Investigation revealed that the Nigerian stock market, which depreciated 0.61 per cent last week, opened this week with a gain of 0.57 per cent yesterday.
Specifically, the Nigerian Stock Exchange (NSE) All-Share Index rose to 32,700.12, from 32,515.52, while market capitalisation added N68 billion to close at N12.194 trillion, from N12.125 trillion recorded last Friday.
The market had gained 6.6 per cent before the postponement of the presidential election from February 16.
The postponement of the election led to market decline by 0.61 per cent last week as most investors adopted a wait-and-see strategy.
However, the conclusion of the presidential election over the weekend and collation of results have reduced political uncertainty as some investors increased demand for stocks, leading to a growth of 0.57 per cent.
THISDAY also gathered that there was also a rise in bond prices which was more pronounced in longer-dated, local currency bonds such as the 2028 bond.
Yields on the 10-year paper fell to 14.5 per cent yesterday from a previous close of 14.68 per cent.
“Barring any negative surprises at the polls, we anticipate a positive start to this week’s trading as investors price in improved certainty upon conclusion of the general elections,” analysts at Vetiva Capital, told Reuters.
The election had been scheduled to take place on February 16, but was postponed by the Independent National Electoral Commission (INEC), citing problems in delivering ballot papers and results sheets to some parts of the country.

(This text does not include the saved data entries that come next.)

Lemma fetched_library_is_counted_twice_witness :
  exists s',
    downloadMinecraftLibraryArtifact (Utils.steadyHost "jar") 1 "libraries"
      sampleLibrary freshSession = Some (s', Fetched) /\
    completed s' = 2.
Proof.
  destruct (downloadMinecraftLibraryArtifact (Utils.steadyHost "jar") 1
              "libraries" sampleLibrary freshSession) as [[s' o]|] eqn:E;
    [|vm_compute in E; discriminate].
  assert (Ho : o = Fetched).
  { pose proof E as E'. vm_compute in E'. by injection E' as _ <-. }
  subst o. exists s'. split; [done|].
  destruct (fetched_library_is_counted_twice _ _ _ _ _ _ _ E) as (_ & H & _).
  exact (H eq_refl).
Defined.

End AcquisitionFacts.

(** ** The comparison of versions *)

Module UpdateFacts.
Import TextFacts UpdateChecker.
Import PrimFloat.

Lemma SFcompare_antisym f1 f2 :
  SpecFloat.SFcompare f2 f1 = option_map CompOpp (SpecFloat.SFcompare f1 f2).
Proof.
  destruct f1 as [s1|s1| |s1 m1 e1], f2 as [s2|s2| |s2 m2 e2]; simpl; try done;
    try (by destruct s1); try (by destruct s2); try (by destruct s1, s2).
  destruct s1, s2; simpl; try done; f_equal;
    rewrite (Z.compare_antisym e1 e2);
    destruct (e1 ?= e2)%Z; simpl; try done;
    rewrite (Pos.compare_cont_antisym m1 m2 Eq); done.
Qed.

Lemma ltb_asym x y :
  PrimFloat.ltb x y = true -> PrimFloat.ltb y x = false.
Proof.
  rewrite !FloatAxioms.ltb_spec. unfold SpecFloat.SFltb.
  rewrite (SFcompare_antisym (FloatOps.Prim2SF x)).
  by destruct (SpecFloat.SFcompare _ _) as [[]|].
Qed.

Lemma ltb_irrefl x : PrimFloat.ltb x x = false.
Proof.
  destruct (PrimFloat.ltb x x) eqn:E; [|done].
  pose proof (ltb_asym _ _ E). congruence.
Qed.

Lemma compareFrom_asym a b : forall steps i,
  compareFrom a b i steps = true -> compareFrom b a i steps = false.
Proof.
  induction steps as [|steps IH]; intros i; [done|]. cbn [compareFrom].
  destruct (PrimFloat.ltb (part b i) (part a i)) eqn:E1.
  - intros _. by rewrite (ltb_asym _ _ E1).
  - destruct (PrimFloat.ltb (part a i) (part b i)) eqn:E2; [done|]. apply IH.
Qed.

(** Arrays with the same parts at every index are not newer than one
    another. *)
Lemma compareFrom_same a b : forall steps i,
  (forall j, part a j = part b j) -> compareFrom a b i steps = false.
Proof.
  induction steps as [|steps IH]; intros i Hsame; [done|]. cbn [compareFrom].
  rewrite Hsame, ltb_irrefl. by apply IH.
Qed.

Lemma part_snoc parts x i :
  orZero x = 0%float -> part (parts ++ [x]) i = part parts i.
Proof.
  intros Hx. unfold part.
  destruct (decide (i < length parts)) as [Hlt|Hge].
  - by rewrite lookup_app_l.
  - rewrite lookup_app_r, (lookup_ge_None_2 parts) by lia.
    by destruct (i - length parts) as [|[|k]].
Qed.

(** The parts are compared as numbers, not as text. *)
Example isNewerVersion_numeric :
  isNewerVersion decimalNumber "1.10.0" "1.9" = true /\
  isNewerVersion decimalNumber "1.9" "1.10.0" = false.
Proof. split; vm_compute; reflexivity. Qed.

(** X25: [isNewerVersion] is a strict comparison: no version is newer than
    itself, and of two versions at most one is newer than the other,
    whatever [Number] makes of their parts.  A trailing [.0] does not make
    a version newer or older. *)
Theorem isNewerVersion_is_strict (Number : string -> PrimFloat.float)
    (a b : string) :
  isNewerVersion Number a a = false /\
  (isNewerVersion Number a b = true -> isNewerVersion Number b a = false) /\
  (Number "0" = 0%float ->
   isNewerVersion Number (a ++ ".0") a = false /\
   isNewerVersion Number a (a ++ ".0") = false).
Proof.
  unfold isNewerVersion. split_and!.
  - by apply compareFrom_same.
  - rewrite (Nat.max_comm (length (List.map Number (Js.split "." b)))).
    apply compareFrom_asym.
  - intros Hzero.
    change (a ++ ".0") with (a ++ String "." "0").
    rewrite split_app. change (Js.split "." "0") with ["0"].
    rewrite map_app. cbn [List.map].
    assert (Hx : orZero (Number "0") = 0%float) by (by rewrite Hzero).
    split; apply compareFrom_same; intros j;
      by rewrite (part_snoc _ _ _ Hx).
Qed.

End UpdateFacts.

Market operators had said the postponement was not good for the stock market.
For instance, Chairman of Association of Stockbroking Houses of Nigeria (ASHON), Partick Ezeagu said the postponement would lead to more uncertainty in the stock market in particular and economy in general.

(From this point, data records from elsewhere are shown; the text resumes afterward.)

Lemma dict_get_remove_ne (k k' : string) (d : dict) :
  k <> k' -> dict_get k (dict_remove k' d) = dict_get k d.
Proof.
  intros Hne.
  induction d as [|[k0 v0] d IH]; simpl; trivial.
  destruct (String.eqb k' k0) eqn:E; simpl.
  - apply String.eqb_eq in E; subst k0.
    apply String.eqb_neq in Hne. now rewrite Hne.
  - now rewrite IH.
Qed.

Lemma py_eq_None_falsy (v : value) : py_eq VNone v = true -> truthy v = false.
Proof. destruct v; simpl; now intros. Qed.

(** ** Condition evaluator *)

(** C8.  Whatever the trigger configuration, the new record and the old
    data are, the evaluator answers [True] for the kinds [record_created]
    and [record_deleted], and also for every trigger kind it does not
    know. *)
Theorem unconditional_trigger_kinds
    (trigger_config : value) (record : dict) (old_data : option dict) :
  check_trigger_conditions trigger_config record old_data "record_created" = Ok true
  /\ check_trigger_conditions trigger_config record old_data "record_deleted" = Ok true
  /\ forall trigger_type : string,
       string_in trigger_type known_trigger_types = false ->
       check_trigger_conditions trigger_config record old_data trigger_type = Ok true.
Proof.
  split; [reflexivity | split; [reflexivity |]].
  intros t Hunknown. unfold check_trigger_conditions.
  unfold string_in, known_trigger_types in Hunknown. simpl in Hunknown.
  apply orb_false_elim in Hunknown as [H1 Hunknown].
  apply orb_false_elim in Hunknown as [H2 _].
  rewrite H1, H2.
  destruct (String.eqb t "record_created"); [reflexivity|].
  destruct (String.eqb t "record_deleted"); reflexivity.
Qed.

Lemma unconditional_trigger_kinds_witness :
  check_trigger_conditions (VList [VInt 3]) [("data", VNone)] None "record_archived"
  = Ok true.
Proof.
  apply (proj2 (proj2 (unconditional_trigger_kinds
                         (VList [VInt 3]) [("data", VNone)] None))).
  reflexivity.
Defined.

(** C1, the claim as stated fails: a status trigger with
    [to_status = "won"] and no [from_status] fires on a record whose
    status is ["won"] although no old data is given. *)
Lemma status_trigger_fires_without_old_data :
  check_trigger_conditions
    (VDict [("to_status", VStr "won")])
    [("id", VStr "r1"); ("data", VDict [("status", VStr "won")])]
    None "status_changed" = Ok true.
Proof. reflexivity. Qed.

(** C1, amended.  A status-change trigger fires iff the status changed
    and each of [to_status], [from_status] that is set (present and not
    empty) equals the new, respectively the old status.  The old status is
    [None] when the old data is absent or empty, so that without old data
    the trigger fires exactly when the new status is not [None], the
    [to_status] constraint is met and no [from_status] is set. *)
Theorem status_changed_fires_iff
    (cfg record new_data : dict) (old_data : option dict) :
  dict_get_default "data" (VDict []) record = VDict new_data ->
  let to_status := dict_get_default "to_status" VNone cfg in
  let from_status := dict_get_default "from_status" VNone cfg in
  let new_status := dict_get_default "status" VNone new_data in
  check_trigger_conditions (VDict cfg) record old_data "status_changed"
  = Ok (status_change_fires to_status from_status (previous_status old_data) new_status)
  /\ (old_data = None ->
      check_trigger_conditions (VDict cfg) record old_data "status_changed"
      = Ok (py_ne VNone new_status
            && (negb (truthy to_status) || py_eq new_status to_status)
            && negb (truthy from_status))).
Proof.
  intros Hdata to_status from_status new_status.
  assert (Hmain :
    check_trigger_conditions (VDict cfg) record old_data "status_changed"
    = Ok (status_change_fires to_status from_status (previous_status old_data) new_status)).
  { unfold check_trigger_conditions. rewrite Hdata. simpl.
    fold to_status from_status new_status.
    assert (Hold : old_status_of old_data = previous_status old_data).
    { destruct old_data as [[|b d]|]; reflexivity. }
    rewrite Hold. unfold status_change_fires, py_ne.
    destruct (truthy to_status); destruct (py_eq new_status to_status);
      destruct (truthy from_status);
      destruct (py_eq (previous_status old_data) from_status);
      destruct (py_eq (previous_status old_data) new_status); reflexivity. }
  split; [exact Hmain|].
  intros ->. rewrite Hmain. unfold status_change_fires. simpl previous_status.
  f_equal. f_equal.
  destruct (truthy from_status) eqn:Hf; simpl; trivial.
  destruct (py_eq VNone from_status) eqn:He; trivial.
  apply py_eq_None_falsy in He. congruence.
Qed.
(** The batching loop of [convertAndSend] for one group. Before each
    batch the loop polls [errChan]: [poll k] is what the [k]-th poll of
    the run finds (the senders run concurrently, so this is decided by
    the schedule), and an error found makes the function return at once.
    Indices are [nat]: the sums [i + maxBatchSize] the loop forms for a
    second and later batch stay below twice the length of the slice.
    The result is the batches dispatched in order, the outcome and the
    number of polls made; [None] is a loop that has not ended within
    [fuel] iterations (as for [maxBatchSize = 0]). *)
Fixpoint batchLoop (fuel : nat) (poll : nat -> option SendError) (k : nat)
    (group : resourceGroup) (maxBatchSize : nat) (i batchCount : nat)
  : option (list dispatched * loopOutcome * nat) :=
  match fuel with
  | O => None
  | S fuel' =>
      if (i <? List.length (LogRecords group))%nat then
        match poll k with
        | Some err => Some ([], ReturnedEarly err, S k)
        | None =>
            let end_ := (i + maxBatchSize)%nat in
            let end_ :=
              if (List.length (LogRecords group) <? end_)%nat
              then List.length (LogRecords group) else end_ in
            let batch := slice (LogRecords group) i end_ in
            let payload := buildPayload (ResourceAttrs group) batch in
            let d := {| dPayload := payload;
                        dBatchID := (batchCount + 1)%nat;
                        dBatchSize := List.length batch |} in
            match batchLoop fuel' poll (S k) group maxBatchSize
                    (i + maxBatchSize)%nat (S batchCount) with
            | Some (ds, out, k') => Some (d :: ds, out, k')
            | None => None
            end
        end
      else Some ([], Completed, k)
  end.

(** The loop over the groups; [groups] is the map in the order in which
    the runtime iterates it. *)
Fixpoint sendGroups (fuel : nat) (poll : nat -> option SendError) (k : nat)
    (groups : list (string * resourceGroup)) (maxBatchSize : nat)
  : option (list dispatched * loopOutcome) :=
  match groups with
  | [] => Some ([], Completed)
  | (_, group) :: rest =>
      match batchLoop fuel poll k group maxBatchSize 0 0 with
      | None => None
      | Some (ds, ReturnedEarly err, _) => Some (ds, ReturnedEarly err)
      | Some (ds, Completed, k') =>
          match sendGroups fuel poll k' rest maxBatchSize with
          | Some (ds', out) => Some ((ds ++ ds')%list, out)
          | None => None
          end
      end
  end.

End ConvertAndSend.

Arguments Completed {SendError}.
Arguments ReturnedEarly {SendError} err.
Arguments pollsMade {SendError} m out.

End Lambda.

(** ** [sendWithRetry] *)

Module Retry.

(** What one pass through the loop body meets: [http.NewRequest] fails,
    [client.Do] fails, or a response arrives. *)
Inductive attemptResult : Type :=
| NewRequestError (err : string)
| DoError (err : string)
| Response (statusCode : Z) (body : string).

Inductive event : Type :=
| Slept (d : Z)
| Attempted (attempt : Z) (r : attemptResult).

(** The error returned: [failed to marshal payload: ...] or
    [failed after %d attempts: %w] with the last recorded cause. *)
Inductive sendResult : Type :=
| Sent
| MarshalFailed (err : string)
| FailedAfter (attempts : Z) (lastErr : option attemptResult).

(** [retryBaseSec] is the [float64] 1.0 set by [init]. The product with
    the multiplier, a power of two, and the conversion of the product to
    [time.Duration] are exact, so the value is carried as an integer. *)
Definition retryBaseSec : Z := 1.

(** [time.Second] in nanoseconds. *)
Definition Second : Z := 1000000000.

(** [1 << uint(attempt-1)], of type [int]. *)
Definition multiplier (attempt : Z) : Z := wrap64 (2 ^ (attempt - 1)).

(** [time.Duration(retryBaseSec*float64(multiplier)) * time.Second],
    the argument of [time.Sleep]. *)
Definition backoff (attempt : Z) : Z :=
  wrap64 (retryBaseSec * multiplier attempt * Second).

Definition isSuccess (statusCode : Z) : bool :=
  (200 <=? statusCode)%Z && (statusCode <? 300)%Z.

Section Loop.

Variable maxRetries : Z.
(** The outcome of the request of each pass, by the value of [attempt]. *)
Variable transport : Z -> attemptResult.

Definition sleepBefore (attempt : Z) : list event :=
  if (0 <? attempt)%Z then [Slept (backoff attempt)] else [].

(** The loop [for attempt := 0; attempt <= maxRetries; attempt++]. *)
Fixpoint retryLoop (fuel : nat) (attempt : Z) (lastErr : option attemptResult)
  : option (sendResult * list event) :=
  match fuel with
  | O => None
  | S fuel' =>
      if (attempt <=? maxRetries)%Z then
        let r := transport attempt in
        let evs := (sleepBefore attempt ++ [Attempted attempt r])%list in
        match r with
        | Response statusCode _ =>
            if isSuccess statusCode then Some (Sent, evs)
            else
              match retryLoop fuel' (wrap64 (attempt + 1)) (Some r) with
              | Some (res, evs') => Some (res, (evs ++ evs')%list)
              | None => None
              end
        | _ =>
            match retryLoop fuel' (wrap64 (attempt + 1)) (Some r) with
            | Some (res, evs') => Some (res, (evs ++ evs')%list)
            | None => None
            end
        end
      else Some (FailedAfter (wrap64 (maxRetries + 1)) lastErr, [])
  end.

(** [marshalled] is the result of [json.Marshal payload]. *)
Definition sendWithRetry (fuel : nat) (marshalled : string + string)
  : option (sendResult * list event) :=
  match marshalled with
  | inr err => Some (MarshalFailed err, [])
  | inl _ => retryLoop fuel 0 None
  end.

End Loop.

End Retry.

(** ** [readAndParseFromS3]: the worker pool *)

Module Ingest.

Section Pipeline.

(** [parser.ParseLogLine] is declared in the ALB parser file, which is
    not part of the sources at hand; it is taken as given, with the three
    outcomes of a line parser. *)
Variable ALBLogEntry : Type.
Variable ParseErr : Type.
Variable ParseLogLine : string -> parse_result ALBLogEntry ParseErr.

(** What a line contributes: nothing when it is empty, when the parser
    fails or when it returns no entry. This is the body of the loop of a
    worker, and of the loop of the earlier, sequential function. *)
Definition parsedEntry (line : string) : option ALBLogEntry :=
  if String.eqb line "" then None
  else match ParseLogLine line with
       | Parsed entry => Some entry
       | Failed _ => None
       | Skipped => None
       end.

According to him, uncertainty is the greatest phobia that afflicts any market and even more applicable to the capital that is very sensitive to uncertainty in the political fate of a sovereignty.

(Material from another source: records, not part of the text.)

(* ================================================================== *)
(** ** The generators *)

Lemma conv_out_channels (c : Conv) (s s' : list nat) :
  Layer_out_size (Conv2d c) s = Ok s' ->
  exists n h w, s' = [n; out_channels c; h; w].
Proof.
  destruct s as [|n [|ch [|h [|w [|? ?]]]]]; simpl; try discriminate.
  destruct (ch =? in_channels c); [|discriminate].
  destruct (conv_extent h _ _ _ _) as [h'|]; [|discriminate].
  destruct (conv_extent w _ _ _ _) as [w'|]; [|discriminate].
  simpl. intros H; injection H as <-. now exists n, h', w'.
Qed.

Lemma decoder_out_channels (o : nat) (s s' : list nat) :
  out_size (decoder_arch o) s = Ok s' -> exists n h w, s' = [n; o; h; w].
Proof.
  change (out_size (decoder_arch o) s)
    with (run_seq out_size
            ([ Builtin (ConvTranspose2d (plain_conv 256 128 4 2 1 1));
               Builtin (InstanceNorm2d 128); Builtin (ReLU true);
               Builtin (ConvTranspose2d (plain_conv 128 64 4 2 1 1));
               Builtin (InstanceNorm2d 64); Builtin (ReLU true);
               Builtin (ReflectionPad2d 3) ]
             ++ [Builtin (Conv2d (plain_conv 64 o 7 1 0 1))]) s).
  rewrite run_seq_app. intros H.
  apply rbind_Ok in H as (s7 & _ & H).
  change (rbind (Layer_out_size (Conv2d (plain_conv 64 o 7 1 0 1)) s7) Ok = Ok s') in H.
  apply rbind_Ok in H as (s8 & H & E). injection E as <-.
  apply conv_out_channels in H. exact H.
Qed.

(** (tanh(r) + 1) / 2 on one entry, as float32 computes it. *)
Lemma tanh_unit_interval (a : float) :
  a <> NaN ->
  in_unit_interval (fdiv_scalar ar (fadd ar (ftanh ar a) (round ar 1)) 2).
Proof.
  intros Ha. rewrite round_1.
  assert (Hsum : exists v, fadd ar (ftanh ar a) (Finite 1) = Finite v
                           /\ (0 <= v <= 2)%R).
  { destruct a as [x| | |]; simpl; [| | |congruence].
    - eapply round_between; [apply round_0 | apply round_2|].
      pose proof (tanh32_range ar x). lra.
    - replace (1 + 1)%R with 2%R by lra. rewrite round_2.
      exists 2%R. split; [reflexivity | lra].
    - replace (-1 + 1)%R with 0%R by lra. rewrite round_0.
      exists 0%R. split; [reflexivity | lra]. }
  destruct Hsum as (v & -> & Hv). unfold fdiv_scalar.
  destruct (Req_dec_T 2 0) as [E|_]; [lra|].
  eapply round_between; [apply round_0 | apply round_1 | lra].
Qed.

“The capital market in Nigeria is sad, the reset delay in the conduct of our national election and the fact that it happened less than six hours before the election was to commence. Investors will react negatively unless a very credible reason is adduced and effectively disseminated urgently,” Ezeagu said.
Similarly, Group Chief Executive Officer of Emerging Africa Capital Group, Mrs. Toyin Sanni, said the postponement had lengthened the waiting time for investors who had already adopted wait-and-see approach to prospects of investing in Nigeria.
“In investments, the longer the waiting time for any outcome, the higher the perception of risk. Also, the postponement indicates that we may not as a country have all our acts all together, thus increasing concerns about the possibility of the election process being smooth and hitch free,” she said.
Sanni added that the development could also raise, in some quarters, fears that the process itself may be manipulated.
“Anything that reduces the perception of transparency affects our attractiveness and credibility and investment destination,” she said.
Another stockbroker, Mr. David Adonri of Highcap Securities Limited said the postponement of the election at the dying minute is an insult to the electorate.
“Every sector of the economy including the capital market will be disastrously affected. It will further erode investors confidence, which is already at a low ebb,” Adonri said.
Also, Mr. Sola Oni of Sofunix Investment, said the postponement is a sad commentary that will deepen Nigeria’s political risk with dire consequences on investment decision.
“The shock caused by the announcement may jolt foreign portfolio investors who have been apprehensive of the presidential election . It is not unlikely that trading on the stock market may be moderated by this development as it is capable of further eroding investor confidence in our market. Every political decision has direct or indirect impact on the financial market. I think the time has come for our leaders to stop making Nigeria a laughing stock before the international community,” he said.
However, Garba Kurfi of APT Securities and Funds Limited said the postponement may not have much negative impact on the market given the growth the market has recorded in the last two weeks.
“Although it has a cost to the economy but may not affect our market due to expectations of companies’ results which have started coming into the market. We are expecting the market to continue to rise in anticipation of good results to be declared by companies,” he said.
But despite the announcement of corporate earnings with dividends last week, most investors remained on the sidelines, leading to a decline in the market.